### WORK TASK
Check each line of the data, and copy those where "precedes" appears.

### EXCERPTED DATA
(** Each register sees its own operations only. *)
Lemma accepts_local os : forall m,
  accepts kvStep m os <-> forall k, legal (register m k) (byKey os k).
Proof.
  induction os as [|o os IH]; intros m; [done|]. cbn [accepts]. destruct (kvStep_same m o) as [Hok Hst].
  rewrite IH. split.
  - intros [H1 H2] k. rewrite byKey_cons. destruct (decide (Key o = k)) as [<-|Hk].
    + cbn [accepts]. rewrite <- Hok, <- Hst. by split.
    + rewrite <- (kvStep_other m o) by congruence. apply H2.
  - intros H. pose proof (H (Key o)) as Ho. rewrite byKey_cons, decide_True in Ho by done.
    cbn [accepts] in Ho. rewrite <- Hok, <- Hst in Ho. destruct Ho as [H1 H2]. split; [done|].
    intros k. destruct (decide (k = Key o)) as [->|Hk]; [done|].
    rewrite kvStep_other by done. specialize (H k). by rewrite byKey_cons, decide_False in H by congruence.
Qed.

Lemma byKey_perm os h k : os ≡ₚ h -> byKey os k ≡ₚ byKey h k.
Proof. apply filter_Permutation. Qed.

Lemma elem_of_byKey h k o : o ∈ byKey h k <-> Key o = k /\ o ∈ h.
Proof. unfold byKey. by rewrite list_elem_of_filter. Qed.

Lemma well_timed_sub h h' : (forall o, o ∈ h' -> o ∈ h) -> well_timed h -> well_timed h'.
Proof. intros Hsub H a b Ha Hb. apply H; by apply Hsub. Qed.

Lemma first_return h : h <> [] -> exists o : Op, o ∈ h /\ forall b, b ∈ h -> Return o <= Return b.
Proof.
  induction h as [|a h IH]; [done|]. intros _. destruct h as [|a' h'].
  - exists a. split; [set_solver|]. intros b ->%list_elem_of_singleton. lia.
  - destruct IH as (o & Ho & Hmin); [done|]. destruct (decide (Return a <= Return o)).
    + exists a. split; [set_solver|]. intros b [->|Hb]%elem_of_cons; [lia|]. specialize (Hmin b Hb). lia.
    + exists o. split; [set_solver|]. intros b [->|Hb]%elem_of_cons; [lia|]. by apply Hmin.
Qed.

(** Orders of the keys' operations merge into one order of all of them: place
    the first operation of the key that holds the earliest return. *)
Lemma merge_orders n : forall (h : list Op) (F : bytes -> list Op),
  length h = n -> well_timed h -> (forall k, F k ≡ₚ byKey h k /\ real_time (F k)) ->
  exists os, os ≡ₚ h /\ real_time os /\ forall k, byKey os k = F k.
Proof.
  induction n as [|n IH]; intros h F Hn Hwt HF.
  - apply nil_length_inv in Hn as ->. exists []. split; [done|]. split; [constructor|].
    intros k. destruct (HF k) as [Hp _]. symmetry. by apply Permutation_nil_r.
  - destruct (first_return h) as (o & Ho & Hmin); [by intros ->|]. destruct (HF (Key o)) as [Hp Hrt].
    assert (o ∈ F (Key o)) as Hof by (rewrite Hp; by apply elem_of_byKey).
    destruct (F (Key o)) as [|a rest] eqn:EF; [by apply not_elem_of_nil in Hof|].
    assert (a ∈ byKey h (Key o)) as [Hka Ha]%elem_of_byKey by (rewrite <- Hp; set_solver).
    apply StronglySorted_inv in Hrt as [Hrest Hfirst]. rewrite Forall_forall in Hfirst.
    assert (Call a <= Return o) as Hao.
    { apply elem_of_cons in Hof as [->|Hof]; [destruct (Hwt a a Ha Ha); lia|].
      specialize (Hfirst o Hof). unfold precedes in Hfirst. lia. }
    apply elem_of_Permutation in Ha as [h' Eh].
    destruct (IH h' (<[Key o := rest]> F)) as (os & Hos & Hsort & Hkeys).
    + rewrite Eh in Hn. cbn in Hn. lia.
    + eapply well_timed_sub; [|exact Hwt]. intros x Hx. rewrite Eh. set_solver.
    + intros k. destruct (decide (k = Key o)) as [->|Hk].
      * rewrite fn_lookup_insert. split; [|done]. apply (Permutation_cons_inv (a := a)). rewrite Hp.
        rewrite (byKey_perm _ _ (Key o) Eh), byKey_cons. by rewrite decide_True.
      * rewrite fn_lookup_insert_ne by done. destruct (HF k) as [HP HR]. split; [|done]. rewrite HP.
        rewrite (byKey_perm _ _ k Eh), byKey_cons. by rewrite decide_False by congruence.
    + exists (a :: os). split; [by rewrite Hos|]. split.
      * constructor; [done|]. apply Forall_forall. intros b Hb.
        assert (b ∈ h) as Hbh by (rewrite Eh, <- Hos; set_solver). specialize (Hmin b Hbh). unfold precedes. lia.
      * intros k. rewrite byKey_cons, Hkeys. destruct (decide (Key a = k)) as [<-|Hk].
        -- rewrite Hka, fn_lookup_insert. by rewrite EF.
        -- by rewrite fn_lookup_insert_ne by congruence.
Qed.

Lemma choose_orders (P : bytes -> list Op -> Prop) (ks : list bytes) :
  (forall k, exists l, P k l) -> exists F : bytes -> list Op, forall k, k ∈ ks -> P k (F k).
Proof.
  intros H. induction ks as [|k ks [F HF]]; [by exists (fun _ => []); set_solver|].
  destruct (H k) as [l Hl]. exists (<[k := l]> F). intros k' Hk'. destruct (decide (k' = k)) as [->|Hne].
  - by rewrite fn_lookup_insert.
  - rewrite fn_lookup_insert_ne by done. apply HF. set_solver.
Qed.

Lemma byKey_absent h k : k ∉ Key <$> h -> byKey h k = [].
Proof.
  intros Hk. destruct (byKey h k) as [|o l] eqn:E; [done|]. exfalso.
  assert (o ∈ byKey h k) as [<- Ho]%elem_of_byKey by (rewrite E; set_solver).
  by apply Hk, list_elem_of_fmap_2.
Qed.

Lemma locality h : well_timed h -> store_linearizable h <-> forall k, linearizable (byKey h k).
Proof.
  intros Hwt. split.
  - intros (os & Hp & Hrt & Hacc) k. exists (byKey os k). split; [by apply byKey_perm|].
    split; [by apply sorted_filter|]. rewrite accepts_local in Hacc. apply (Hacc k).
  - intros H. destruct (choose_orders _ (Key <$> h) H) as [F HF].
    set (G k := if decide (k ∈ Key <$> h) then F k else []).
    assert (forall k, G k ≡ₚ byKey h k /\ real_time (G k) /\ legal noReg (G k)) as HG.
    { intros k. unfold G. case_decide as Hk; [by apply HF|]. rewrite byKey_absent by done.
      split; [done|]. split; [constructor|done]. }
    destruct (merge_orders _ h G eq_refl Hwt) as (os & Hp & Hrt & Hk); [intros k; destruct (HG k) as (?&?&?); auto|].
    exists os. split; [done|]. split; [done|]. apply accepts_local. intros k. rewrite Hk. apply HG.
Qed.

(** ** Keys in order, witnesses in order *)

Lemma elem_of_insertKey k x l : x ∈ insertKey k l <-> x = k \/ x ∈ l.
Proof.
  induction l as [|y l IH]; cbn [insertKey]; [set_solver|].
  destruct (bcompare k y) eqn:E; [apply bcompare_eq in E as ->| |]; set_solver.
Qed.

Lemma insertKey_sorted k l : StronglySorted blt l -> StronglySorted blt (insertKey k l).
Proof.
  induction 1 as [|y l Hs IH Hy]; cbn [insertKey]; [repeat constructor|].
  destruct (bcompare k y) eqn:E.
  - by constructor.
  - constructor; [by constructor|]. constructor; [done|]. eapply Forall_impl; [exact Hy|].
    intros z. by apply blt_trans.
  - constructor; [done|]. apply bcompare_gt in E. rewrite Forall_forall in Hy. apply Forall_forall.
    intros z [->|Hz]%elem_of_insertKey; auto.
Qed.

Lemma sortedKeys_sorted h : StronglySorted blt (sortedKeys h).
Proof. unfold sortedKeys. induction (Key <$> h); cbn; [constructor|by apply insertKey_sorted]. Qed.

Lemma elem_of_history_keys h k : k ∈ sortedKeys h <-> k ∈ Key <$> h.
Proof. unfold sortedKeys. induction (Key <$> h); cbn; [done|]. rewrite elem_of_insertKey. set_solver. Qed.

Definition call_order (a b : Op) : Prop := Call a < Call b \/ (Call a = Call b /\ Return a <= Return b).

Lemma insertOp_perm o l : insertOp o l ≡ₚ o :: l.
Proof.
  induction l as [|x l IH]; cbn [insertOp]; [done|]. case_decide; [done|]. rewrite IH. apply Permutation_swap.
Qed.

Lemma sortedByCall_perm l : sortedByCall l ≡ₚ l.
Proof. induction l as [|o l IH]; [done|]. cbn. by rewrite insertOp_perm, IH. Qed.

Lemma insertOp_sorted o l : StronglySorted call_order l -> StronglySorted call_order (insertOp o l).
Proof.
  induction 1 as [|x l Hs IH Hx]; cbn [insertOp]; [repeat constructor|]. case_decide as Hc.
  - constructor; [by constructor|]. constructor; [done|]. eapply Forall_impl; [exact Hx|].
    intros y. unfold call_order. lia.
  - constructor; [done|]. apply Forall_forall. intros y. rewrite insertOp_perm.
    intros [->|Hy]%elem_of_cons; [unfold call_order; lia|]. rewrite Forall_forall in Hx. by apply Hx.
Qed.

Lemma sortedByCall_sorted l : StronglySorted call_order (sortedByCall l).
Proof. induction l as [|o l IH]; [constructor|]. by apply insertOp_sorted. Qed.

(** ** The verdict on a history *)

(** What a result says about the keys [keys]. *)
Definition verdict_on (history : list Op) (keys : list bytes) (r : Result) : Prop :=
  if Linearizable r
  then forall k, k ∈ keys -> linearizable (byKey history k)
  else r_Key r ∈ keys /\ ~ linearizable (byKey history (r_Key r))
       /\ (forall k, k ∈ keys -> k <b r_Key r -> linearizable (byKey history k))
       /\ Witness r ≡ₚ byKey history (r_Key r) /\ StronglySorted call_order (Witness r).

### RESULT FOR THIS TASK
      specialize (Hfirst o Hof). unfold precedes in Hfirst. lia. }
        assert (b ∈ h) as Hbh by (rewrite Eh, <- Hos; set_solver). specialize (Hmin b Hbh). unfold precedes. lia.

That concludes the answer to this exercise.